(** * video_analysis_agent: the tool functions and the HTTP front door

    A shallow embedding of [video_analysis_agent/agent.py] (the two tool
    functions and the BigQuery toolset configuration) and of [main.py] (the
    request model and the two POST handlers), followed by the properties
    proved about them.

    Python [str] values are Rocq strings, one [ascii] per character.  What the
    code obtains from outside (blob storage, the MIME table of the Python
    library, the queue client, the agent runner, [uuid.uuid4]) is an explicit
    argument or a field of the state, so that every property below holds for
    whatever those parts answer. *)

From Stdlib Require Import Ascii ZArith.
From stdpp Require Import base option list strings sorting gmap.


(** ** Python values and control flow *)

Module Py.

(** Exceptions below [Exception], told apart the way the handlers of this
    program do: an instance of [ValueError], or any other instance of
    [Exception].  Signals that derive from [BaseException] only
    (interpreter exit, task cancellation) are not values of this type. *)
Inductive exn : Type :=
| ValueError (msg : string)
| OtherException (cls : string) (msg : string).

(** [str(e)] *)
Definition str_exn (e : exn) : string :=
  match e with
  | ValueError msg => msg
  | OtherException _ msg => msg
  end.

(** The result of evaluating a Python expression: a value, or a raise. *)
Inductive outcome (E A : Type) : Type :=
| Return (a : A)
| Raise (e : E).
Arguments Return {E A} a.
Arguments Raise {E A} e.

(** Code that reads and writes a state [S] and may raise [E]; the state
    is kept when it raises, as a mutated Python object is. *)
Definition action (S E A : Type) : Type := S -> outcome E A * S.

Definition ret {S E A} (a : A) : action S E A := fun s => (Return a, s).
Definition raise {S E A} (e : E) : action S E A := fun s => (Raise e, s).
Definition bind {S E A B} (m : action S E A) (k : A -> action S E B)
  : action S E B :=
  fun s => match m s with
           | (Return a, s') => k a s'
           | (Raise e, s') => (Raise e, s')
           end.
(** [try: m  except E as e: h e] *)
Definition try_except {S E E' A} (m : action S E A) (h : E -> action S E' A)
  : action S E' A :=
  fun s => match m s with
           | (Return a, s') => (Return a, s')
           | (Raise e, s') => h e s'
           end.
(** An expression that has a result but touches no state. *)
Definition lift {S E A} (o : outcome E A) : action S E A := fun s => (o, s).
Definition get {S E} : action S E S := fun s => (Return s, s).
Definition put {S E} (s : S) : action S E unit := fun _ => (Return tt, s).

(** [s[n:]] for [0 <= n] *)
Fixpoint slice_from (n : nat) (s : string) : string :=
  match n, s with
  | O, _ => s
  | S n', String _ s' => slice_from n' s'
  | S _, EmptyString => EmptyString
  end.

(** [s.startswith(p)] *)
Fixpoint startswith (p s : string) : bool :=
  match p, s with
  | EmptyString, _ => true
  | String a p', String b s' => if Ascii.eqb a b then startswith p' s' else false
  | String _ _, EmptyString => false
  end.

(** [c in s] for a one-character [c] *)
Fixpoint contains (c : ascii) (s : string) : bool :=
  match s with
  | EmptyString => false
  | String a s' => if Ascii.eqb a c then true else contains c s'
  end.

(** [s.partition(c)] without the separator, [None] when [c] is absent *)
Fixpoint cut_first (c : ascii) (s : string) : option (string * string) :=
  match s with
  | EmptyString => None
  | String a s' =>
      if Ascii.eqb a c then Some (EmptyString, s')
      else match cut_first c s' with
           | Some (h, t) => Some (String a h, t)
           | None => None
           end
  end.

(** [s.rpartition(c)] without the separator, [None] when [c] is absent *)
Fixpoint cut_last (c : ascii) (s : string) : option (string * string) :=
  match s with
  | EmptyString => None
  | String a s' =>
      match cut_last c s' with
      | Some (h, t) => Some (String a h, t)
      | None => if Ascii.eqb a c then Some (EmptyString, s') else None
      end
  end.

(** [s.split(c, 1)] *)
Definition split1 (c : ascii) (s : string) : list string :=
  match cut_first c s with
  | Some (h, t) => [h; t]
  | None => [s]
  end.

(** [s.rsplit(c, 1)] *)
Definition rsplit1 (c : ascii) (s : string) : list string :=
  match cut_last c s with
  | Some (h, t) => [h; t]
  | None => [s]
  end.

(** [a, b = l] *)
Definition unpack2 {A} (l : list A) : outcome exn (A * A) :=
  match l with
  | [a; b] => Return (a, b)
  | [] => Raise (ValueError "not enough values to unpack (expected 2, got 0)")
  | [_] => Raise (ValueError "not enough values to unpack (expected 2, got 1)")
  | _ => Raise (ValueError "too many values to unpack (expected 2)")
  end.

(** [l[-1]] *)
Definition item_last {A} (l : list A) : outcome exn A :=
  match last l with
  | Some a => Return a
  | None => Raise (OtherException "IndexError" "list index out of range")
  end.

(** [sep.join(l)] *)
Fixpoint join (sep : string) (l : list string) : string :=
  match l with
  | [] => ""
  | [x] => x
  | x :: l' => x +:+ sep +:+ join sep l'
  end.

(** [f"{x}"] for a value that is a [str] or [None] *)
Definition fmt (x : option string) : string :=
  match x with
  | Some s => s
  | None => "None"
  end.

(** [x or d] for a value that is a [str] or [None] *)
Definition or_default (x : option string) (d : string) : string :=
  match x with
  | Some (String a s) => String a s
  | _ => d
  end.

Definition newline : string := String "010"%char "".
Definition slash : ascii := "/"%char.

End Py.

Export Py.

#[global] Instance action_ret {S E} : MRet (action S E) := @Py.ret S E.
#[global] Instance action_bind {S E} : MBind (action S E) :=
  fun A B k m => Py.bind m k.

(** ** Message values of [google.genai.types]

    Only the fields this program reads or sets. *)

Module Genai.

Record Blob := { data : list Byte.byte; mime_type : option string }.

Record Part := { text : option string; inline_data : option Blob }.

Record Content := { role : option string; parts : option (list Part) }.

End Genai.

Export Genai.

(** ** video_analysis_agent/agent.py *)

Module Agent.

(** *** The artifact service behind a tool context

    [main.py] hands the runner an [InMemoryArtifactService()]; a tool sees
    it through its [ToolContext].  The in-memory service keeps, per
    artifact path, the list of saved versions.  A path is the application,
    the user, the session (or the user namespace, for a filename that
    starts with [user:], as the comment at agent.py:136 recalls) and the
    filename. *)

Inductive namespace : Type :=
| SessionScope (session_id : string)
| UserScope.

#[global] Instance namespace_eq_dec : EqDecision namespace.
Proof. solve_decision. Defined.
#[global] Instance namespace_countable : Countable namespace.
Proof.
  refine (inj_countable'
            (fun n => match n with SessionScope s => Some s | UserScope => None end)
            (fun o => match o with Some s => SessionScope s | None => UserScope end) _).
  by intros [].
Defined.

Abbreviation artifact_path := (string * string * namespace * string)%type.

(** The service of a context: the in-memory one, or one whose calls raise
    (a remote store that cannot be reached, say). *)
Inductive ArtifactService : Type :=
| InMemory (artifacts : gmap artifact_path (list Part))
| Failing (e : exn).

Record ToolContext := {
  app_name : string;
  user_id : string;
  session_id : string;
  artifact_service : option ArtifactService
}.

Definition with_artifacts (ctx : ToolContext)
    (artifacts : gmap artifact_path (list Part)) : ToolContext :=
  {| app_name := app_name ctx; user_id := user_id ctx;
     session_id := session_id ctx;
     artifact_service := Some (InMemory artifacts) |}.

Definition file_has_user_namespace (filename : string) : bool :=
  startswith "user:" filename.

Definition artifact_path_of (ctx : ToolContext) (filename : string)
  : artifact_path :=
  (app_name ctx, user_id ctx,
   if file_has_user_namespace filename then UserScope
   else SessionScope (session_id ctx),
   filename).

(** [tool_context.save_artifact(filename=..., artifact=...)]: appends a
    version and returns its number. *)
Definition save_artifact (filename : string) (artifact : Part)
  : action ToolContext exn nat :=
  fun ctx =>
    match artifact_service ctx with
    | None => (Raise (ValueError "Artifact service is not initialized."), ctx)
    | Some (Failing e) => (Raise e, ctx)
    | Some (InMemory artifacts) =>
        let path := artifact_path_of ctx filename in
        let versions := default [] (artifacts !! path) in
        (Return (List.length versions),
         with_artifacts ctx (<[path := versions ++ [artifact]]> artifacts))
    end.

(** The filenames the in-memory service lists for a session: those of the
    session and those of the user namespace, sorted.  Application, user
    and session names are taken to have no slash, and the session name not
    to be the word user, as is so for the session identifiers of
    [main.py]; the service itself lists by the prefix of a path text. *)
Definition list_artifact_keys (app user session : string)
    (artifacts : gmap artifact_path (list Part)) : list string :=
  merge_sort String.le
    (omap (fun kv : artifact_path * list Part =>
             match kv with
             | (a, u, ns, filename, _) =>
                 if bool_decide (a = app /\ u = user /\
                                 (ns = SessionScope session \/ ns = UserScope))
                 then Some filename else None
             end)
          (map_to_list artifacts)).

:::

Could you copy every line from the records that mentions the word "startswith"?

(** [s.startswith(p)] *)
Fixpoint startswith (p s : string) : bool :=
  | String a p', String b s' => if Ascii.eqb a b then startswith p' s' else false
  startswith "user:" filename.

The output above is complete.